W moim szczelnym pancerzu zrobiła się szczelina przez którą zaczynają ulatywać uczucia i emocje, które tak długo w sobie dusiłam, których nie dopuszczałam do siebie i wmawiałam sobie, że wszystko jest ok, kiedy wcale tak nie było. Dlaczego im więcej czasu mija od jakiegoś zdarzenia, tym bardziej mnie ono dotyka ? Nie potrafię poradzić sobie sama ze sobą. Moja wypaczona psychika imaginuje sobie kompletnie abstrakcyjne powody do smutku.
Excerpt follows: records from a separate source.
(** When the pattern parses, the loop body opens the handles of the context
    and returns. *)
Lemma open_context_opens (output_prefix strandness out_suffix mc_context : string)
    (X : gset string) (s : state) :
  parse_mc_pattern mc_context = Ok X ->
  exists (out : list string) (s' : state),
    open_context output_prefix strandness out_suffix mc_context s = (Ok out, s')
    /\ handle_collect s'
       = handle_collect s
         ++ (opened <$> handle_paths output_prefix strandness out_suffix [mc_context])
    /\ fs s' = foldl (fun f path => <[path := ""]> f) (fs s)
                     (handle_paths output_prefix strandness out_suffix [mc_context]).
Proof.
  intros Hparse. unfold open_context, handle_paths, bind, lift. rewrite Hparse. simpl.
  case_bool_decide.
  - unfold open_allc_w. simpl.
    match goal with |- context [for_each ?body ?l ?s1] =>
      destruct (quiet_for_each body l) with (s := s1) as ([] & s2 & Hq & Hfs2 & Hh2)
    end.
    { intros x. apply quiet_bind; [apply quiet_append | intros _; apply quiet_append]. }
    rewrite Hq. unfold ret. do 2 eexists. split; [reflexivity|].
    rewrite Hh2, Hfs2. simpl. by rewrite <- app_assoc.
  - unfold open_allc_w. simpl.
    match goal with |- context [for_each ?body ?l ?s1] =>
      destruct (quiet_for_each body l) with (s := s1) as ([] & s2 & Hq & Hfs2 & Hh2)
    end.
    { intros x. apply quiet_append. }
    rewrite Hq. unfold ret. do 2 eexists. split; [reflexivity|].
    rewrite Hh2, Hfs2. done.
Qed.

Lemma handle_paths_cons (output_prefix strandness out_suffix c : string)
    (cs : list string) :
  handle_paths output_prefix strandness out_suffix (c :: cs)
  = handle_paths output_prefix strandness out_suffix [c]
    ++ handle_paths output_prefix strandness out_suffix cs.
Proof. unfold handle_paths. simpl. by rewrite app_nil_r. Qed.


(** On the parallel branch, [extract_allc] is the orchestrator run on the
    state the handle-opening loop leaves. *)
Lemma parallel_branch_run (a : args) (s s1 : state) (st : string)
    (fmt : string * (list string -> result string)) (out : list string) :
  parallel_branch a = true ->
  _check_strandness_parameter (strandness a) = Ok st ->
  _check_out_format_parameter (output_format a) = Ok fmt ->
  open_contexts (Py.rstrip "." (output_prefix a)) st (fst fmt) (requested_contexts a) s
  = (Ok out, s1) ->
  extract_allc a s
  = lift_fs (_extract_allc_parallel extract_allc_task (allc_path a)
               (Py.rstrip "." (output_prefix a)) (requested_contexts a) st
               (output_format a) (chrom_size_path a) (cov_cutoff a) (cpu a)
               parallel_chunk_size (tabix a)) s1.
Proof.
  intros Hbranch Hst Hfmt Hopen. unfold parallel_branch in Hbranch.
  apply andb_prop in Hbranch as [Hbranch Hchrom]. apply andb_prop in Hbranch as [Hcpu Hreg].
  apply bool_decide_eq_true in Hchrom, Hreg.
  unfold extract_allc, extract_allc_body, determine_region, bind, lift, ret.
  rewrite Hreg, Hchrom, Hst, Hfmt, Hopen, Hcpu. reflexivity.
Qed.

(** With a region, [extract_allc] never reaches its parallel branch: it is
    the task the orchestrator runs. *)
Lemma extract_allc_region (a : args) (s : state) :
  is_Some (region a) -> extract_allc a s = extract_allc_task a s.
Proof.
  intros [r Hr].
  unfold extract_allc, extract_allc_task, extract_allc_body, determine_region, bind, ret.
  rewrite Hr. repeat case_match; try reflexivity.
  rewrite bool_decide_false, andb_false_r in *; done.
Qed.


End Handles.

(** ** Parameter validation *)






Section Orchestration.
Context `{Collaborators}.


(** ** Merge mode on the parallel branch *)

(** A task that is handed the normalized token is stopped by the validator
    before it touches anything. *)
Lemma task_rejects_MergeTmp (a : args) (s : state) :
  strandness a = "MergeTmp" ->
  is_Some (region a) ->
  extract_allc_task a s = (Raise mergetmp_error, s).
Proof.
  intros Hst [r Hr].
  unfold extract_allc_task, extract_allc_body, determine_region, bind, lift, ret.
  rewrite Hr, Hst. reflexivity.
Qed.

Lemma submit_rejects_MergeTmp (allc_path output_prefix : string) (mc_contexts : list string)
    (output_format : string) (chrom_size_path : option string) (cov_cutoff : Z)
    (job : nat * string) (files : gmap string string) :
  submit_extract extract_allc_task
    (chunk_task allc_path output_prefix mc_contexts "MergeTmp" output_format
                chrom_size_path cov_cutoff job) files
  = (Ok (Raise mergetmp_error), files).
Proof.
  unfold submit_extract. rewrite task_rejects_MergeTmp; [reflexivity..|].
  simpl. eauto.
Qed.

Lemma futures_all_rejected (allc_path output_prefix : string) (mc_contexts : list string)
    (output_format : string) (chrom_size_path : option string) (cov_cutoff : Z)
    (jobs : list (nat * string)) (futures : list (result (list string)))
    (files : gmap string string) :
  for_fold (fun futures job =>
              call future <-
                submit_extract extract_allc_task
                  (chunk_task allc_path output_prefix mc_contexts "MergeTmp"
                              output_format chrom_size_path cov_cutoff job);
              ret (futures ++ [future]))
           futures jobs files
  = (Ok (futures ++ ((fun _ => Raise mergetmp_error) <$> jobs)), files).
Proof.
  revert futures. induction jobs as [|job jobs IH]; intros futures; simpl.
  - unfold ret. by rewrite app_nil_r.
  - unfold bind at 1 2. rewrite submit_rejects_MergeTmp. unfold ret at 1.
    rewrite IH, <- app_assoc. reflexivity.
Qed.

(** The orchestrator with the normalized token of merge mode: it raises as
    soon as there is one chunk. *)
Lemma orchestrator_MergeTmp (allc_path output_prefix : string) (mc_contexts : list string)
    (output_format : string) (chrom_size_path : option string)
    (cov_cutoff cpu chunk_size : Z) (tabix : bool) (files : gmap string string) :
  _extract_allc_parallel extract_allc_task allc_path output_prefix mc_contexts "MergeTmp"
    output_format chrom_size_path cov_cutoff cpu chunk_size tabix files
  = match genome_region_chunks files chrom_size_path chunk_size with
    | Raise e => (Raise e, files)
    | Ok [] => (Ok [], files)
    | Ok (_ :: _) => (Raise mergetmp_error, files)
    end.
Proof.
  unfold _extract_allc_parallel. unfold bind at 1.
  destruct (genome_region_chunks files chrom_size_path chunk_size) as [regions|e];
    [|reflexivity].
  unfold bind at 1. rewrite futures_all_rejected.
  destruct regions as [|r rs]; simpl.
  - destruct tabix; reflexivity.
  - reflexivity.
Qed.


End Orchestration.

(** * The extractor on concrete files *)



(** C5 at the call [extract_allc('in.allc', 'out', 'CHN', None, 'merge',
    'allc', None, 9999, False, 1)]: the run returns the path
    [out.CHN-Merge.allc.tsv.gz]; no file exists at that path, the records are
    in [out.CHN-Both.allc.tsv.gz], which is not in the returned list. *)
Theorem merge_mode_returns_missing_path :
  let run := @extract_allc Sample.table (Run.call_with "CHN" None "merge" 1)
               (fresh Run.files) in
  fst run = Ok ["out.CHN-Merge.allc.tsv.gz"]
  /\ fs (snd run) !! "out.CHN-Merge.allc.tsv.gz" = None
  /\ fs (snd run) !! "out.CHN-Both.allc.tsv.gz" = Some Run.rec3.
Proof. intros run. repeat split; vm_compute; reflexivity. Qed.

(** The sibling case, context CGN: the returned path is the file written. *)
Example merge_mode_CG_returns_written_path :
  let run := @extract_allc Sample.table (Run.call_with "CGN" None "merge" 1)
               (fresh Run.files) in
  fst run = Ok ["out.CGN-Merge.allc.tsv.gz"]
  /\ fs (snd run) !! "out.CGN-Merge.allc.tsv.gz"
     = Some (Sample.allc_line "chr1" "3" "+" "CGA" "3" "9" "1").
Proof. intros run. repeat split; vm_compute; reflexivity. Qed.




Example merge_mode_two_chunks_raises :
  fst (@extract_allc (Sample.fixed ["chr1"; "chr2"]) (Run.call_with "CGN" None "merge" 2)
         (fresh Run.files))
  = Raise mergetmp_error.
Proof. vm_compute. reflexivity. Qed.



Example parallel_both_handle_still_open :
  let run := @extract_allc (Sample.fixed ["chr1"; "chr2"])
               (Run.call_with "CGN" None "both" 2) (fresh Run.files) in
  fst run = Ok ["out.CGN-Both.allc.tsv.gz"]
  /\ handle_collect (snd run) = [Handle "out.CGN-Both.allc.tsv.gz" 0].
Proof. intros run. split; vm_compute; reflexivity. Qed.


(** C1 at the call [extract_allc('in.allc', 'out', 'CGN', None, 'merge',
    'allc', None, 9999, False, cpu)], whatever the chunker does. With one cpu
    the run returns [out.CGN-Merge.allc.tsv.gz] and writes the collapsed
    record there. With two cpus the parallel branch is taken: the run does not
    return that path and leaves no file at it. *)
Theorem parallel_merge_differs_from_single_pass
    (chunks : gmap string string -> option string -> Z -> result (list string)) :
  let E := Sample.with_chunks chunks in
  let single := @extract_allc E (Run.call_with "CGN" None "merge" 1) (fresh Run.files) in
  let parallel := @extract_allc E (Run.call_with "CGN" None "merge" 2) (fresh Run.files) in
  fst single = Ok ["out.CGN-Merge.allc.tsv.gz"]
  /\ fs (snd single) !! "out.CGN-Merge.allc.tsv.gz"
     = Some (Sample.allc_line "chr1" "3" "+" "CGA" "3" "9" "1")
  /\ fst parallel <> Ok ["out.CGN-Merge.allc.tsv.gz"]
  /\ fs (snd parallel) !! "out.CGN-Merge.allc.tsv.gz" = None.
Proof.
  intros E single parallel.
  split; [vm_compute; reflexivity|]. split; [vm_compute; reflexivity|].
  set (a := Run.call_with "CGN" None "merge" 2) in *.
  set (after_open := open_contexts (Py.rstrip "." (output_prefix a)) "MergeTmp"
                       "allc.tsv.gz" (@requested_contexts E a) (fresh Run.files)).
  assert (Hout : fst after_open = Ok ["out.CGN-Merge.allc.tsv.gz"])
    by (vm_compute; reflexivity).
  assert (Hfile : fs (snd after_open) !! "out.CGN-Merge.allc.tsv.gz" = None)
    by (vm_compute; reflexivity).
  assert (Hrun : parallel
    = lift_fs (@_extract_allc_parallel E (@extract_allc_task E) (allc_path a)
                 (Py.rstrip "." (output_prefix a)) (@requested_contexts E a) "MergeTmp"
                 (output_format a) (chrom_size_path a) (cov_cutoff a) (cpu a)
                 parallel_chunk_size (tabix a)) (snd after_open)).
  { apply (@parallel_branch_run E a (fresh Run.files) (snd after_open) "MergeTmp"
             ("allc.tsv.gz", _extract_allc_format) ["out.CGN-Merge.allc.tsv.gz"]);
      [reflexivity..|].
    rewrite <- Hout. apply surjective_pairing. }
  rewrite Hrun. unfold lift_fs. rewrite orchestrator_MergeTmp.
  destruct (genome_region_chunks _ _ _) as [[|region regions]|e]; simpl;
    (split; [discriminate | exact Hfile]).
Qed.

(** * Further properties of the code *)

(** ** Formats *)

Lemma split_not_nil (sep : ascii) (s : string) : Py.split sep s <> [].
Proof. destruct s as [|c r]; simpl; [done|]. repeat case_match; done. Qed.

Lemma join_split (sep : ascii) (s : string) :
  Py.join (String sep "") (Py.split sep s) = s.
Proof.
  unfold Py.join. induction s as [|c r IH]; simpl; [reflexivity|].
  destruct (Ascii.eqb_spec c sep) as [->|Hne].
  - destruct (Py.split sep r) as [|f fs] eqn:Hs; [by destruct (split_not_nil sep r)|].
    simpl in *. by rewrite IH.
  - destruct (Py.split sep r) as [|f fs] eqn:Hs; [by destruct (split_not_nil sep r)|].
    simpl in *. destruct fs; simpl in *; by rewrite <- IH.
Qed.

(** X1. In the allc format the text written for a record is the input line
    itself, byte for byte: joining the fields [line.split('\t')] with tabs
    gives the line back, whatever the line holds. *)
Theorem allc_format_is_verbatim (line : string) :
  _extract_allc_format (Py.split Py.tab line) = Ok line.
Proof. unfold _extract_allc_format. by rewrite join_split. Qed.

(** ** Strings *)

Lemma append_cons (c : ascii) (s t : string) : String c s +:+ t = String c (s +:+ t).
Proof. reflexivity. Qed.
Nie powinnam poddawać się takim uczuciom, ale ja sama sobie je kreuje, sama się nakręcam i dołuję coraz bardziej. No cóż ... może taka już moja natura ? Nienawidzę siebie za tą słabość. Mogłabym robić tyle rzeczy zamiast użalać się nad sobą, ale może czasem zwyczajnie trzeba ? Nie wiem. Straciłam gdzieś sens swojego istnienia, czuję, że nie robię tego co powinnam i co chiałabym robić. Prowadzę teraz pustą egzystencję zwaną życiem, czekam w tym czyśćcu na odpowiedni moment żeby znów zejść na ten odpowiedni tor. Niestety drogę będę deptać na nowo sama...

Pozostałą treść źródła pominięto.